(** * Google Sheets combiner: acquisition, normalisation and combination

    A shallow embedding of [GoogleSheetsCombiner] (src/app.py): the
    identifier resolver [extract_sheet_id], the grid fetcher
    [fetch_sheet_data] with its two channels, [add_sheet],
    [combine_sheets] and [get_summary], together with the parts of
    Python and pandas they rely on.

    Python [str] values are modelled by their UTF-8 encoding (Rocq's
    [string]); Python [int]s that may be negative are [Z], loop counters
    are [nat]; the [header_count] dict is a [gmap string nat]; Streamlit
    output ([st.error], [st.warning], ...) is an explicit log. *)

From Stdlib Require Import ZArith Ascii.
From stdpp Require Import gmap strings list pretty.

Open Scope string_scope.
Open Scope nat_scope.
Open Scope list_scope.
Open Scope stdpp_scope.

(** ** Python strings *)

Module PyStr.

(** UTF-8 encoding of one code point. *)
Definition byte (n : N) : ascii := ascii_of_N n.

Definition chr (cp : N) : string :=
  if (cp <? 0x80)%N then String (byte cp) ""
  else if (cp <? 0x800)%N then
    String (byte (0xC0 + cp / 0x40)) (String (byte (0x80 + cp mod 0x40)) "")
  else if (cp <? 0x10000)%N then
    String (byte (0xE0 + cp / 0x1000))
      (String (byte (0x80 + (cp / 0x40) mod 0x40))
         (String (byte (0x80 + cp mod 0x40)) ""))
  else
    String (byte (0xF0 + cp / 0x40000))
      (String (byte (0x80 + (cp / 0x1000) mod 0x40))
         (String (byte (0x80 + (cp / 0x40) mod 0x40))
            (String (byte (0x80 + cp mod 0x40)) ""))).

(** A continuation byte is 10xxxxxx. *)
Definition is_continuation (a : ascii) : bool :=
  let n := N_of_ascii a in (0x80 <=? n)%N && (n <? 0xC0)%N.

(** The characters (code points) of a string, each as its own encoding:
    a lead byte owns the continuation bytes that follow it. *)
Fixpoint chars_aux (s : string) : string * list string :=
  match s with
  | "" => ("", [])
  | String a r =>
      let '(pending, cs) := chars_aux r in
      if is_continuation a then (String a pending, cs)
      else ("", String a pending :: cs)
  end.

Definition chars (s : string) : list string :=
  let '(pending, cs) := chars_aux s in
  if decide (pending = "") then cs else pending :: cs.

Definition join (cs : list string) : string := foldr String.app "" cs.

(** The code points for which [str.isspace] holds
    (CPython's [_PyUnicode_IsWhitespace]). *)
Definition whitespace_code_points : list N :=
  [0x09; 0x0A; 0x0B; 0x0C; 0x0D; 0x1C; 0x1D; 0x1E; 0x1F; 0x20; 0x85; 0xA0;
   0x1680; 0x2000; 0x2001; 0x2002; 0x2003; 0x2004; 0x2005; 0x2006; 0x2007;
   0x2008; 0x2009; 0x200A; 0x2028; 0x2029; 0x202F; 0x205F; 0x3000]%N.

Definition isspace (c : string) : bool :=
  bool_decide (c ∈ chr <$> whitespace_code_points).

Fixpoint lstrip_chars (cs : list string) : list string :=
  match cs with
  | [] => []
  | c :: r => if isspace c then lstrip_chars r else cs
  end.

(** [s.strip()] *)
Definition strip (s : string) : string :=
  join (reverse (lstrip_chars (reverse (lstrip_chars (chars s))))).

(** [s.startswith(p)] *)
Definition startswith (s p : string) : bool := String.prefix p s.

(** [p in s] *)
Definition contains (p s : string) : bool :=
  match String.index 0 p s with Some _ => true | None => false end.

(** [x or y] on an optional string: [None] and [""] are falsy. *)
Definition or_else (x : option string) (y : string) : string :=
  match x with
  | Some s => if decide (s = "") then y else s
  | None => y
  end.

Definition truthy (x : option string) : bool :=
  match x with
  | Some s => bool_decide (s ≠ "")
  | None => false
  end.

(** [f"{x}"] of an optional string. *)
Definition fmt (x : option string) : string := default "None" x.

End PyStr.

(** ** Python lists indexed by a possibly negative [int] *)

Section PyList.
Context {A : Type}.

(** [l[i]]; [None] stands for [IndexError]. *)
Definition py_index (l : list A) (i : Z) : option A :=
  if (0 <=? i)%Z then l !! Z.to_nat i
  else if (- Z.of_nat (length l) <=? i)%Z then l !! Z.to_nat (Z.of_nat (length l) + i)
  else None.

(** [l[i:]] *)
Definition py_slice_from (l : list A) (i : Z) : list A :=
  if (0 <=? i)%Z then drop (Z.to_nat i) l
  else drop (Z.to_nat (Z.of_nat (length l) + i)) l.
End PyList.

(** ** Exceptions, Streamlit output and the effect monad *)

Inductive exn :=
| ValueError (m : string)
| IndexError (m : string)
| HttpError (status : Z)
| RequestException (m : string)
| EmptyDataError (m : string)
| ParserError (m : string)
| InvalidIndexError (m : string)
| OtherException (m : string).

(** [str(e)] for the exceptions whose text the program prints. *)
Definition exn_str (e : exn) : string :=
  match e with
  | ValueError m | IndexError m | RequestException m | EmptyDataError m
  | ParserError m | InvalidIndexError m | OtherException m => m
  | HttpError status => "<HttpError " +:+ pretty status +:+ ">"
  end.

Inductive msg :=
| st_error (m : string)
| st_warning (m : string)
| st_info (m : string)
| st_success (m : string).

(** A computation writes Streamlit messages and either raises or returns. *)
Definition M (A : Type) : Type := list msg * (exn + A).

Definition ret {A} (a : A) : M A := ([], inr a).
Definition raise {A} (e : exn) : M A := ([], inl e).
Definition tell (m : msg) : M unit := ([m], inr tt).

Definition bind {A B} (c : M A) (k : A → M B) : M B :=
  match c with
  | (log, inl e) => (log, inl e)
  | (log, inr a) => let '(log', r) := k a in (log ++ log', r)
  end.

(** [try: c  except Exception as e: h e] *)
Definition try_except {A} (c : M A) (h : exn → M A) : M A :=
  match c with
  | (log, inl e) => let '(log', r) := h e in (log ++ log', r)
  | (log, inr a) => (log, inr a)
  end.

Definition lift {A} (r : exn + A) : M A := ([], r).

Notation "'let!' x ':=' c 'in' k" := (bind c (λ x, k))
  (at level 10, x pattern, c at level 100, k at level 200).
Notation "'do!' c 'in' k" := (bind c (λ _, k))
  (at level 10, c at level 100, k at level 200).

* * *

### WORK REQUIRED
Write out every line from the data above that includes "match".

### EXPECTED ANSWER
  match s with
  match cs with
  match String.index 0 p s with Some _ => true | None => false end.
  match x with
  match x with
  match e with
  match c with
  match c with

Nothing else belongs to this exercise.